WHAT YOU HAVE TO DO:
Please transcribe, exactly and only, the lines of the records below from the one holding "let q := n / d in" to the very end.

Saved entries
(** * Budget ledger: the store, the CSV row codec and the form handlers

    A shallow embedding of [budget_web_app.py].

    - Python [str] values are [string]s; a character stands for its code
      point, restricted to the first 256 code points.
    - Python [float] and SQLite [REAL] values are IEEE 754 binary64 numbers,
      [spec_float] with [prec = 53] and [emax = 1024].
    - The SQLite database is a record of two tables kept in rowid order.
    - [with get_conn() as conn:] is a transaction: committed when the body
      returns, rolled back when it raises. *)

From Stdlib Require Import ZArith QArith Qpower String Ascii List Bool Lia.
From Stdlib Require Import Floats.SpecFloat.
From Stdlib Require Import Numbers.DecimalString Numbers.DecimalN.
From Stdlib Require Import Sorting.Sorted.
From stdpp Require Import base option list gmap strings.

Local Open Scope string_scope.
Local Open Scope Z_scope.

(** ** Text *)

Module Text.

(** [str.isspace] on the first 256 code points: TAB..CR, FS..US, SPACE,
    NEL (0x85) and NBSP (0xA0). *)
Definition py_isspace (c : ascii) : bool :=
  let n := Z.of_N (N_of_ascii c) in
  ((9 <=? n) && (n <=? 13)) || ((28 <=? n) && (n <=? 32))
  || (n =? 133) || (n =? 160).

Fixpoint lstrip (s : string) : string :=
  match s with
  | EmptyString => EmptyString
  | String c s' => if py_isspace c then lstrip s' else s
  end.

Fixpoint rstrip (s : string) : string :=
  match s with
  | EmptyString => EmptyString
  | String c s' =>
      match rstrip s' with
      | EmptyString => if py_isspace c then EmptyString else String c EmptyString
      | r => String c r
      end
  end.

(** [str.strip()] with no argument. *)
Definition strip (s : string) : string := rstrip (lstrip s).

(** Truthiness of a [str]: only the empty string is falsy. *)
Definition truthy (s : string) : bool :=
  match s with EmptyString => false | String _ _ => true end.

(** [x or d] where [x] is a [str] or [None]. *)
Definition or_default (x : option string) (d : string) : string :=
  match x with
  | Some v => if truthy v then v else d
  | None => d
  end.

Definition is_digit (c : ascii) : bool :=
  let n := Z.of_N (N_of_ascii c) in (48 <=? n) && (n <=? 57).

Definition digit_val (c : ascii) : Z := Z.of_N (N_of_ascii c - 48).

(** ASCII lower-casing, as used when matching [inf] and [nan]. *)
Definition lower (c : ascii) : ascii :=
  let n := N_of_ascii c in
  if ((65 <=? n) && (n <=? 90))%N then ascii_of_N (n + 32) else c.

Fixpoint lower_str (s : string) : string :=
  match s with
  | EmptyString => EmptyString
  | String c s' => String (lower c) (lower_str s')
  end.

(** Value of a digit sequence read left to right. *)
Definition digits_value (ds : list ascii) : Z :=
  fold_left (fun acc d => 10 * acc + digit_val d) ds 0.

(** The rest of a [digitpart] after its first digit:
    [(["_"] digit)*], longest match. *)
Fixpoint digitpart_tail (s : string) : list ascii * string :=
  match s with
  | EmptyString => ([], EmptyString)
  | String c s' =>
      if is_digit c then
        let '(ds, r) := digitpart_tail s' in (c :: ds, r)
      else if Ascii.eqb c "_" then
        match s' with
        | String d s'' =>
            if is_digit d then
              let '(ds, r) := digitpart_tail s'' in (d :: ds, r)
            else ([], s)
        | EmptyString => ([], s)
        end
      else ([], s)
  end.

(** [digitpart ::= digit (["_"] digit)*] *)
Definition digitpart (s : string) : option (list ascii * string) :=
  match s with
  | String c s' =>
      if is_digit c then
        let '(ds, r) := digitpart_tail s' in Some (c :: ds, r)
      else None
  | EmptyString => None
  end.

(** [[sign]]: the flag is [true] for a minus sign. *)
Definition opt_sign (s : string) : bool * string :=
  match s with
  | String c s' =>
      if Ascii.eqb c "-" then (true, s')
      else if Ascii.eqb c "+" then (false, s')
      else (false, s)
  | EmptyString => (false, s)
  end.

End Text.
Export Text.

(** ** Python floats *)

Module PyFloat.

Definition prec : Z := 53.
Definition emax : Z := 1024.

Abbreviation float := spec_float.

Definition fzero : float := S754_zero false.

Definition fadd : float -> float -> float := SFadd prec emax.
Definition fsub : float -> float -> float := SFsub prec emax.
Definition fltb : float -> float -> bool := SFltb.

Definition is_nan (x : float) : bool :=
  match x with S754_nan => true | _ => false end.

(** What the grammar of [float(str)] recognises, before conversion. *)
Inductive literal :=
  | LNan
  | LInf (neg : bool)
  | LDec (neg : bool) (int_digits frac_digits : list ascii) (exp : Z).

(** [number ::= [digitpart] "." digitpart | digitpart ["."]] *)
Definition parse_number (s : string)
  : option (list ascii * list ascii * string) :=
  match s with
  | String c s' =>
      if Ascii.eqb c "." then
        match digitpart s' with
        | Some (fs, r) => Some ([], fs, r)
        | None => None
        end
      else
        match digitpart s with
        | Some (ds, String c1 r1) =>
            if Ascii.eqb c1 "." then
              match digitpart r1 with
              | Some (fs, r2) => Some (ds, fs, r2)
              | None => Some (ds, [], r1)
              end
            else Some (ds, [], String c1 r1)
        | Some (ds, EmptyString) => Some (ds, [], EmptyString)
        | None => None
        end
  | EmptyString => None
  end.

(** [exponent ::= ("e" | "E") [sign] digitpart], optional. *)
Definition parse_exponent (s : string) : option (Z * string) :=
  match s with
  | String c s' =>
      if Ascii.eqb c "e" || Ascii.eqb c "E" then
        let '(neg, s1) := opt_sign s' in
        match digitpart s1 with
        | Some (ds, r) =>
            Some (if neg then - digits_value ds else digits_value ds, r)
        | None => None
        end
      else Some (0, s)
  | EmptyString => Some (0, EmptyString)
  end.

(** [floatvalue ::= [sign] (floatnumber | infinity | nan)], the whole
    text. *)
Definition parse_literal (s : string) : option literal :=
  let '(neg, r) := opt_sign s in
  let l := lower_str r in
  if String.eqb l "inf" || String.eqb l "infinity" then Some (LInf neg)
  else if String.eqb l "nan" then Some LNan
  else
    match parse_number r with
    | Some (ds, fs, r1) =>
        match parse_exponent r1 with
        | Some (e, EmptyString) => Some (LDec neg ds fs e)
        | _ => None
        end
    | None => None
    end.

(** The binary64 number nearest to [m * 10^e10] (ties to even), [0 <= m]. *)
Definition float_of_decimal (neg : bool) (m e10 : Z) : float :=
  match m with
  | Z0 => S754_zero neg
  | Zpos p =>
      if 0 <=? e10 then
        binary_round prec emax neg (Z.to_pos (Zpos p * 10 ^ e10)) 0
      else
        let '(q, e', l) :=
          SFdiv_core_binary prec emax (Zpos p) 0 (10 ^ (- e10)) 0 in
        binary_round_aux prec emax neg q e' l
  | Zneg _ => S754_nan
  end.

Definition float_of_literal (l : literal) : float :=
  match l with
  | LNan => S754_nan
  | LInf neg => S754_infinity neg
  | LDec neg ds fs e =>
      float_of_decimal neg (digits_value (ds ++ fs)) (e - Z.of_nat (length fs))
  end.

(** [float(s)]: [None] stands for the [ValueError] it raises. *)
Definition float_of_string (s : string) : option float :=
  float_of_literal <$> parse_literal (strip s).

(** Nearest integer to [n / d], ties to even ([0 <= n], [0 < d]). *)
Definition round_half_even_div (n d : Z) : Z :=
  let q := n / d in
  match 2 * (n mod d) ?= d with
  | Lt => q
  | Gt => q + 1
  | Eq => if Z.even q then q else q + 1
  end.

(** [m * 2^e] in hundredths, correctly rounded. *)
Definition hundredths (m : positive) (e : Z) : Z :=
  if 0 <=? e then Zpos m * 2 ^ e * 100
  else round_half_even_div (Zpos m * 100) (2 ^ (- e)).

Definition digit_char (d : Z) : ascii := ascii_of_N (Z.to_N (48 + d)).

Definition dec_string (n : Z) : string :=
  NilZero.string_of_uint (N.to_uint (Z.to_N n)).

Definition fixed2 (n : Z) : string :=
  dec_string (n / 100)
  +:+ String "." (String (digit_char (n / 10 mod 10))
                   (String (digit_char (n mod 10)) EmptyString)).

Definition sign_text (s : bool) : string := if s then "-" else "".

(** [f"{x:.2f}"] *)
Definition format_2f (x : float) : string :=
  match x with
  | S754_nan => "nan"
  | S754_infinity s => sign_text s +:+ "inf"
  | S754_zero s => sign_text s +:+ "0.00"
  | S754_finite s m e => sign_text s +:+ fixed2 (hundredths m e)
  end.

ANSWER AREA:
  let q := n / d in
  match 2 * (n mod d) ?= d with
  | Lt => q
  | Gt => q + 1
  | Eq => if Z.even q then q else q + 1
  end.

(** [m * 2^e] in hundredths, correctly rounded. *)
Definition hundredths (m : positive) (e : Z) : Z :=
  if 0 <=? e then Zpos m * 2 ^ e * 100
  else round_half_even_div (Zpos m * 100) (2 ^ (- e)).

Definition digit_char (d : Z) : ascii := ascii_of_N (Z.to_N (48 + d)).

Definition dec_string (n : Z) : string :=
  NilZero.string_of_uint (N.to_uint (Z.to_N n)).

Definition fixed2 (n : Z) : string :=
  dec_string (n / 100)
  +:+ String "." (String (digit_char (n / 10 mod 10))
                   (String (digit_char (n mod 10)) EmptyString)).

Definition sign_text (s : bool) : string := if s then "-" else "".

(** [f"{x:.2f}"] *)
Definition format_2f (x : float) : string :=
  match x with
  | S754_nan => "nan"
  | S754_infinity s => sign_text s +:+ "inf"
  | S754_zero s => sign_text s +:+ "0.00"
  | S754_finite s m e => sign_text s +:+ fixed2 (hundredths m e)
  end.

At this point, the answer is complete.